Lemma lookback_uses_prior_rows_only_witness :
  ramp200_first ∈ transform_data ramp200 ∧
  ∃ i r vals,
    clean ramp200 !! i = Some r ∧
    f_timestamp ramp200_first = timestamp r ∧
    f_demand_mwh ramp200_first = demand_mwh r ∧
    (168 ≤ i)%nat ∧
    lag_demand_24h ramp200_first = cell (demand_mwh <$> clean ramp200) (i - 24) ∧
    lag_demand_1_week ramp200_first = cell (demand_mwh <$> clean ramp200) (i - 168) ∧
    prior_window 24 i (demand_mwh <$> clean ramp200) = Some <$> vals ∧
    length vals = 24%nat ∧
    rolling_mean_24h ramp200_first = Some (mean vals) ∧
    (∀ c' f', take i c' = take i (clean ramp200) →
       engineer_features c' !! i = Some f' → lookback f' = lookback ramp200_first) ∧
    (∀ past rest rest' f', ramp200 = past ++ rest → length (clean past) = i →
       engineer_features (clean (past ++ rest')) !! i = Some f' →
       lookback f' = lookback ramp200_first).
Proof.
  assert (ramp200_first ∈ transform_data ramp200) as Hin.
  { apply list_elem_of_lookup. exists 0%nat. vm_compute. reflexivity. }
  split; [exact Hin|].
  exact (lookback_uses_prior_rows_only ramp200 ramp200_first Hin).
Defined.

_____

» Assignment:
Repeat exactly, and only, the lines from the one containing "assert (ramp200_first ∈" through the last line above.

» Exercise output:
  assert (ramp200_first ∈ transform_data ramp200) as Hin.
  { apply list_elem_of_lookup. exists 0%nat. vm_compute. reflexivity. }
  split; [exact Hin|].
  exact (lookback_uses_prior_rows_only ramp200 ramp200_first Hin).
Defined.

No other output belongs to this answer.